> _EXERCISE GOAL_
Please copy out the entries below exactly, beginning with the line that contains "(** [class Envelope]: a" and ending with the line that contains "err_detail : option string;", and include nothing outside that span.

[Saved data entries]
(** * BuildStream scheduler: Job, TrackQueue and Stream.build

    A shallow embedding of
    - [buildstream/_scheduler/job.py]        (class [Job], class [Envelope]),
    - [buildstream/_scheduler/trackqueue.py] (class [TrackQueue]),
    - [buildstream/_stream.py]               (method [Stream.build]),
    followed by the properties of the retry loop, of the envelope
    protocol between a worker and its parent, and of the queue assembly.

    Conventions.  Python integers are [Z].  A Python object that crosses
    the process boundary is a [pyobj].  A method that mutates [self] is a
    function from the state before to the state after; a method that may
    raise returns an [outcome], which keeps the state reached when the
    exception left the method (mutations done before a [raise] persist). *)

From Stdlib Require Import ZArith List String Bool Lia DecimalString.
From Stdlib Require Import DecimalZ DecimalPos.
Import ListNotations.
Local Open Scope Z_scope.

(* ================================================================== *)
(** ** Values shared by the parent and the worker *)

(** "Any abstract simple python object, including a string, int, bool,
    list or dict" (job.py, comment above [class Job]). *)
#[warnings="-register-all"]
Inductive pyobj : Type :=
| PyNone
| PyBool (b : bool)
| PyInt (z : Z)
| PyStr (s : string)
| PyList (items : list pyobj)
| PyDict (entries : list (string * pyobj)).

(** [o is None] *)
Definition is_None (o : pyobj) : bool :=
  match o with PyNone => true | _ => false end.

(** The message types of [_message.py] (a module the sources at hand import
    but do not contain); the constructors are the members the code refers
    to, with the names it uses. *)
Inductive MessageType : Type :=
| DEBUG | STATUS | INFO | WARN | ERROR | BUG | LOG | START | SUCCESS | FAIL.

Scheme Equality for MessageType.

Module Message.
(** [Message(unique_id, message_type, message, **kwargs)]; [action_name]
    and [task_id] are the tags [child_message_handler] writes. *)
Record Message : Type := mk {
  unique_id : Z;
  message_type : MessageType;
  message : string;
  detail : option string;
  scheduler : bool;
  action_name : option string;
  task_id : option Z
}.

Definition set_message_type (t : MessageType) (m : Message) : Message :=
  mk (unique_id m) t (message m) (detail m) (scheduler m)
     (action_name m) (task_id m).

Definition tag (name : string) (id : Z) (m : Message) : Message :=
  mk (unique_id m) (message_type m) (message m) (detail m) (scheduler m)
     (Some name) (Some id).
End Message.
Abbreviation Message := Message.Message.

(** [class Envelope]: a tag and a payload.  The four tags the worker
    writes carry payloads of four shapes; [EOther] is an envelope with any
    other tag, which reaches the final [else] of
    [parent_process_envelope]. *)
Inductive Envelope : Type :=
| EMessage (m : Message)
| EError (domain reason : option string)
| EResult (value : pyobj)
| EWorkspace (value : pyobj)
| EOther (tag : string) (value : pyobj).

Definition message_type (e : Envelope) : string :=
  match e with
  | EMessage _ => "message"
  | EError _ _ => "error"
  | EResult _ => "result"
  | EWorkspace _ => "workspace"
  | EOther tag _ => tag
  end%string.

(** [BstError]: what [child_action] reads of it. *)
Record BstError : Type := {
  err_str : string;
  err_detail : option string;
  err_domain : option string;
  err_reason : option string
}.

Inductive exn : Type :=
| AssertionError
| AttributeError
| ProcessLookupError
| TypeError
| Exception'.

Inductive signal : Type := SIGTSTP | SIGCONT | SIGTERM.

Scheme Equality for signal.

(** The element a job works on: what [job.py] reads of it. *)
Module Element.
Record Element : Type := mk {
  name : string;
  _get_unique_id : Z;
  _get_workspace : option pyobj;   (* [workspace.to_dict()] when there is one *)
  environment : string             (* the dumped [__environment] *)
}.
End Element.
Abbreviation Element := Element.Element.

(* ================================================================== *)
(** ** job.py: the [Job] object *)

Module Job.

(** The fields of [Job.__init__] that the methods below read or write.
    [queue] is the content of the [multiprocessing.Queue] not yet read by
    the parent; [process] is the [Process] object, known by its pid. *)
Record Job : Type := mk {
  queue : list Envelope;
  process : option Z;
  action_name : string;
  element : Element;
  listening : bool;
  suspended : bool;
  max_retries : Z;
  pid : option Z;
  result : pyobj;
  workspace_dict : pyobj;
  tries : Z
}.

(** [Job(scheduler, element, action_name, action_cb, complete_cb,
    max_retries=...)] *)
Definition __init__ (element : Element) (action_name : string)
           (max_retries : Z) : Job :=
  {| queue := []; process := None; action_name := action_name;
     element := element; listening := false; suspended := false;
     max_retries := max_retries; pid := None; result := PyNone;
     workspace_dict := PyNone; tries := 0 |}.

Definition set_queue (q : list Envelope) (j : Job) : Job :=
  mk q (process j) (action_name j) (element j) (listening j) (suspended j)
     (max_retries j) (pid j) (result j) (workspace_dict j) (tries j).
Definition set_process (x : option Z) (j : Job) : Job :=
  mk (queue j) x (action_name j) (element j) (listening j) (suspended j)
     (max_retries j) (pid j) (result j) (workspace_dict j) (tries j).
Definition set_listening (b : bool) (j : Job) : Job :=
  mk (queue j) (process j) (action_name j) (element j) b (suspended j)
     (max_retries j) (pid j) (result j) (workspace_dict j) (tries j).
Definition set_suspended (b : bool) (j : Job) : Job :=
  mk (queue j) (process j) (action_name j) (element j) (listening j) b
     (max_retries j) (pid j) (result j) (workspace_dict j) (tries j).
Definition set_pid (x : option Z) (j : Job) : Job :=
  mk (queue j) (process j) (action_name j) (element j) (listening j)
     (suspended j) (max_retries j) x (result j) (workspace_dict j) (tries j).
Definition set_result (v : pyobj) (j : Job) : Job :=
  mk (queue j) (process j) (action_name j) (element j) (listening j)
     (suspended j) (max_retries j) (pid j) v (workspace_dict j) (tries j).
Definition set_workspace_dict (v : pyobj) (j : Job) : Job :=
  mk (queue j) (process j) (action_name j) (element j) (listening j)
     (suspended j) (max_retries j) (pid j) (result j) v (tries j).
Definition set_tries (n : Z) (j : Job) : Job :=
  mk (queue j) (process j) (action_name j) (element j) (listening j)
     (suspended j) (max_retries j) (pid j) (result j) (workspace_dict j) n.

==

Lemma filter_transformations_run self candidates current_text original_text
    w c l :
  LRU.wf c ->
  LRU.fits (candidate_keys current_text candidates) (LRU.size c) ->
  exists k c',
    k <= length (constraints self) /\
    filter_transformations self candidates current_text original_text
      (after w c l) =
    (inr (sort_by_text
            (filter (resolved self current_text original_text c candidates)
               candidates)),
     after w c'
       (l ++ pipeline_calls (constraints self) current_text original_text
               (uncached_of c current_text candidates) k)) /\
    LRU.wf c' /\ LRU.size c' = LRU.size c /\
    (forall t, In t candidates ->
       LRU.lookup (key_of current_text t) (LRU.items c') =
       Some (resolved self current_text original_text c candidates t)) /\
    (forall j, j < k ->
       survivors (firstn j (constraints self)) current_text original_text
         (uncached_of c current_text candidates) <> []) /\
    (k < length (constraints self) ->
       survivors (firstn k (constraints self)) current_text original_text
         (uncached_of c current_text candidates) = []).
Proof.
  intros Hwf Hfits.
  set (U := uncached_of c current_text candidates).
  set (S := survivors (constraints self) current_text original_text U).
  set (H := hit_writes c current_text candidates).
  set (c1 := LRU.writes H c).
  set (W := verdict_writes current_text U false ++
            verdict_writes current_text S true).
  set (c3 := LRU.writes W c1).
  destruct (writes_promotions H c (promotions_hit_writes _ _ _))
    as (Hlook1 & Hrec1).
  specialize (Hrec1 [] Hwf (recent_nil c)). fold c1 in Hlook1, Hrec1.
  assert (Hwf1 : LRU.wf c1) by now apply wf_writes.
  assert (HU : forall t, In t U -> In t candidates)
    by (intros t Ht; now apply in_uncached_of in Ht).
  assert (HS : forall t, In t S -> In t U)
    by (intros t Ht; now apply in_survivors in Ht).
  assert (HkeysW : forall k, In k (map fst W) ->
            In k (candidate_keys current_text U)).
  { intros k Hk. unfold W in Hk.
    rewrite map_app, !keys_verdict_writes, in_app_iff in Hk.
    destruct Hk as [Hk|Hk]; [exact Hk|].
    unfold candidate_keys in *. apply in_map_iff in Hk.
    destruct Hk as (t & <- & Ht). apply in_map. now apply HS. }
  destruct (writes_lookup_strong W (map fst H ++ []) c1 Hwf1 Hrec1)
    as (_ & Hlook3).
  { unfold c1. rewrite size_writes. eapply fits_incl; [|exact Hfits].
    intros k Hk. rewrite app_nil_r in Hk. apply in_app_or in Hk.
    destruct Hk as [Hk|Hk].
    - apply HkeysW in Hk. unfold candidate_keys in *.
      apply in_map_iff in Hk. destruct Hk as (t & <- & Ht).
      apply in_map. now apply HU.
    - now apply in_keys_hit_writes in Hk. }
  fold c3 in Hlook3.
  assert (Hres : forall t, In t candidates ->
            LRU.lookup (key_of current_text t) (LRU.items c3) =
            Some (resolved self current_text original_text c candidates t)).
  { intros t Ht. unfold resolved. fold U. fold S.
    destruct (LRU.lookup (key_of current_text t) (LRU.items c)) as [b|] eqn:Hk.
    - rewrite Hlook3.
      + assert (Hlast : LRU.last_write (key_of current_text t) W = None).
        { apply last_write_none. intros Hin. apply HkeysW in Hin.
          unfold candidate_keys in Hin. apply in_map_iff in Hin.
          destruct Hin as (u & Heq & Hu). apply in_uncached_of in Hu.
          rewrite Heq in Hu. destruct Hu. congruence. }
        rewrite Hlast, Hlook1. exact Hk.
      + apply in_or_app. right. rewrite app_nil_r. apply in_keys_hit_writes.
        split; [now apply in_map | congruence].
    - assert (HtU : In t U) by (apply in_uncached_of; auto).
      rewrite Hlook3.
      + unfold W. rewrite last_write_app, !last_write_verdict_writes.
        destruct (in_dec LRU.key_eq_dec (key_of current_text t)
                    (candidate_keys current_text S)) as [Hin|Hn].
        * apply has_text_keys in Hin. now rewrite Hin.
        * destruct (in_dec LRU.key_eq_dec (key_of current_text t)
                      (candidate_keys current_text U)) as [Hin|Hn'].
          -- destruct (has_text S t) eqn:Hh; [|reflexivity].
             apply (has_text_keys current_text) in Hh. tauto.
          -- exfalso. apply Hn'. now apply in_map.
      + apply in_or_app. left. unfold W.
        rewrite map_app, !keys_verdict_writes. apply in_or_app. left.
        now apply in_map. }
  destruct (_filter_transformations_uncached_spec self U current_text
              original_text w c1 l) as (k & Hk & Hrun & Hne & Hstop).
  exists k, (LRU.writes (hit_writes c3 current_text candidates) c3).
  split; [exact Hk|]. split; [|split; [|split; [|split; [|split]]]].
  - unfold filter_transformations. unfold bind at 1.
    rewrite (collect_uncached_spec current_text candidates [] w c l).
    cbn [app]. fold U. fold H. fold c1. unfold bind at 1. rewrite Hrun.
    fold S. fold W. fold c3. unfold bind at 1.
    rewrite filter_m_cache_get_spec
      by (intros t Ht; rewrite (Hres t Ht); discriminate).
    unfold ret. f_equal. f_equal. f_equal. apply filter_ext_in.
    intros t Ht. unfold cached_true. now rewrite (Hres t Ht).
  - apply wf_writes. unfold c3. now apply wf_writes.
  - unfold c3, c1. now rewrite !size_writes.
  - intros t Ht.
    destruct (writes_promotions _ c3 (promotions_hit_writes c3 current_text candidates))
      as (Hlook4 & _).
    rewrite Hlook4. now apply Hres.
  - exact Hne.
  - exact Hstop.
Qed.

> _ANSWER TO THIS PROBLEM_
(** [class Envelope]: a tag and a payload.  The four tags the worker
    writes carry payloads of four shapes; [EOther] is an envelope with any
    other tag, which reaches the final [else] of
    [parent_process_envelope]. *)
Inductive Envelope : Type :=
| EMessage (m : Message)
| EError (domain reason : option string)
| EResult (value : pyobj)
| EWorkspace (value : pyobj)
| EOther (tag : string) (value : pyobj).

Definition message_type (e : Envelope) : string :=
  match e with
  | EMessage _ => "message"
  | EError _ _ => "error"
  | EResult _ => "result"
  | EWorkspace _ => "workspace"
  | EOther tag _ => tag
  end%string.

(** [BstError]: what [child_action] reads of it. *)
Record BstError : Type := {
  err_str : string;
  err_detail : option string;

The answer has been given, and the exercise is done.